WORK REQUEST — Output exactly, with nothing added, the entries from the first line through the line with "Proof. intros Hf s. apply Hf. Qed.".

--- THE DATA Enclosed Below ---

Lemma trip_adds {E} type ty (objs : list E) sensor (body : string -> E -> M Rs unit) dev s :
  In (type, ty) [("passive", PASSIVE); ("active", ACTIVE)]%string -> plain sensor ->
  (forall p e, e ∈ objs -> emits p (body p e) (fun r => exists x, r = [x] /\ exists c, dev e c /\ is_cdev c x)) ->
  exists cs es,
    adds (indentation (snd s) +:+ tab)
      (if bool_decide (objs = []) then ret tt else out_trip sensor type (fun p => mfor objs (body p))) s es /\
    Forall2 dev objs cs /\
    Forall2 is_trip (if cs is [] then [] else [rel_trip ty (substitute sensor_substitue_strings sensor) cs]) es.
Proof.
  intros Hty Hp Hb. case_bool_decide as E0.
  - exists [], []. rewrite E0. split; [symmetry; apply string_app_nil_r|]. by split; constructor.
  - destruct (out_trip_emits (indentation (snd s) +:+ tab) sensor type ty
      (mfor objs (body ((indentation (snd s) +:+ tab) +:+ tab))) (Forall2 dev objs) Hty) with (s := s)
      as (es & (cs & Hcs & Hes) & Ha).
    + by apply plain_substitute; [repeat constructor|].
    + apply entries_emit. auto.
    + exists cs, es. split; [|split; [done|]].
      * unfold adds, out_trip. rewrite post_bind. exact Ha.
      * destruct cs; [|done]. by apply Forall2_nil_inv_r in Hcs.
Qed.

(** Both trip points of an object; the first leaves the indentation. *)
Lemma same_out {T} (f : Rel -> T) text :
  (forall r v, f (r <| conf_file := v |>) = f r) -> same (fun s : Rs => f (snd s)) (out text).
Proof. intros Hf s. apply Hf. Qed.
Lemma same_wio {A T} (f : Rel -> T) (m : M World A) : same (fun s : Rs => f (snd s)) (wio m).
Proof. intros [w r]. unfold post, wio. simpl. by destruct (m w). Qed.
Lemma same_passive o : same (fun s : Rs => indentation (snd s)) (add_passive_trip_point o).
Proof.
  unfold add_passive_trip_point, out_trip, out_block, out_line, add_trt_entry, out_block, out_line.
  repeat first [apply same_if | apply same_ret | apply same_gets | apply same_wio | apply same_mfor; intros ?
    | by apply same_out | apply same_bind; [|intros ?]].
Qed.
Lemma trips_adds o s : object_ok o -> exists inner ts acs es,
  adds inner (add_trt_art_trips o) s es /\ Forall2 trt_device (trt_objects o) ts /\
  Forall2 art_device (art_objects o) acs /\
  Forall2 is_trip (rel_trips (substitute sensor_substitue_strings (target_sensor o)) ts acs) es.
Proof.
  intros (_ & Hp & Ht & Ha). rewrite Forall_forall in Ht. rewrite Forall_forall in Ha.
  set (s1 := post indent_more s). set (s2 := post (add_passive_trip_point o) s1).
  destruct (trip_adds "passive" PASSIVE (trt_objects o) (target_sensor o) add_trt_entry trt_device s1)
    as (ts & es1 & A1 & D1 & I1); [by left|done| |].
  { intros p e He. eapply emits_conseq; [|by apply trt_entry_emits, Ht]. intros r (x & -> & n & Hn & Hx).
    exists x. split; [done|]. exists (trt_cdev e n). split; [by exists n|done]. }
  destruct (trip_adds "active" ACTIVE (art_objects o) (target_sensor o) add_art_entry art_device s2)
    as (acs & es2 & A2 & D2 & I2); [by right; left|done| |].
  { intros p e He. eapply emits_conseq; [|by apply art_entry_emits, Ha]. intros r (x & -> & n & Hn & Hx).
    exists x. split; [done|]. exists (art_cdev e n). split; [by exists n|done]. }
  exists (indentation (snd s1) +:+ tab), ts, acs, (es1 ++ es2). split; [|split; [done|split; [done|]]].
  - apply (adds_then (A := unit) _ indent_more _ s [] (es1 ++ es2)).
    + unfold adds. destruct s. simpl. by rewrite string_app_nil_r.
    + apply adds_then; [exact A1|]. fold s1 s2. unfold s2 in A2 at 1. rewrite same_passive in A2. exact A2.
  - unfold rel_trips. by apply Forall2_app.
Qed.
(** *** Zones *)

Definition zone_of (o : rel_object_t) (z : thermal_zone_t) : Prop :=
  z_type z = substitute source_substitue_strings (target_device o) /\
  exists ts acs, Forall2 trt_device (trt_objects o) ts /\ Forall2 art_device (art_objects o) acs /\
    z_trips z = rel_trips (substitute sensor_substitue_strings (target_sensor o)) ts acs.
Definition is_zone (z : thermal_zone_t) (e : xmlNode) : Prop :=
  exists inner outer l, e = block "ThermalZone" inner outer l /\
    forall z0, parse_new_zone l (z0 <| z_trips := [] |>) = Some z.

--- End of Enclosed THE DATA ---

RESPONSE TO THIS EXERCISE —
Lemma trip_adds {E} type ty (objs : list E) sensor (body : string -> E -> M Rs unit) dev s :
  In (type, ty) [("passive", PASSIVE); ("active", ACTIVE)]%string -> plain sensor ->
  (forall p e, e ∈ objs -> emits p (body p e) (fun r => exists x, r = [x] /\ exists c, dev e c /\ is_cdev c x)) ->
  exists cs es,
    adds (indentation (snd s) +:+ tab)
      (if bool_decide (objs = []) then ret tt else out_trip sensor type (fun p => mfor objs (body p))) s es /\
    Forall2 dev objs cs /\
    Forall2 is_trip (if cs is [] then [] else [rel_trip ty (substitute sensor_substitue_strings sensor) cs]) es.
Proof.
  intros Hty Hp Hb. case_bool_decide as E0.
  - exists [], []. rewrite E0. split; [symmetry; apply string_app_nil_r|]. by split; constructor.
  - destruct (out_trip_emits (indentation (snd s) +:+ tab) sensor type ty
      (mfor objs (body ((indentation (snd s) +:+ tab) +:+ tab))) (Forall2 dev objs) Hty) with (s := s)
      as (es & (cs & Hcs & Hes) & Ha).
    + by apply plain_substitute; [repeat constructor|].
    + apply entries_emit. auto.
    + exists cs, es. split; [|split; [done|]].
      * unfold adds, out_trip. rewrite post_bind. exact Ha.
      * destruct cs; [|done]. by apply Forall2_nil_inv_r in Hcs.
Qed.

(** Both trip points of an object; the first leaves the indentation. *)
Lemma same_out {T} (f : Rel -> T) text :
  (forall r v, f (r <| conf_file := v |>) = f r) -> same (fun s : Rs => f (snd s)) (out text).
Proof. intros Hf s. apply Hf. Qed.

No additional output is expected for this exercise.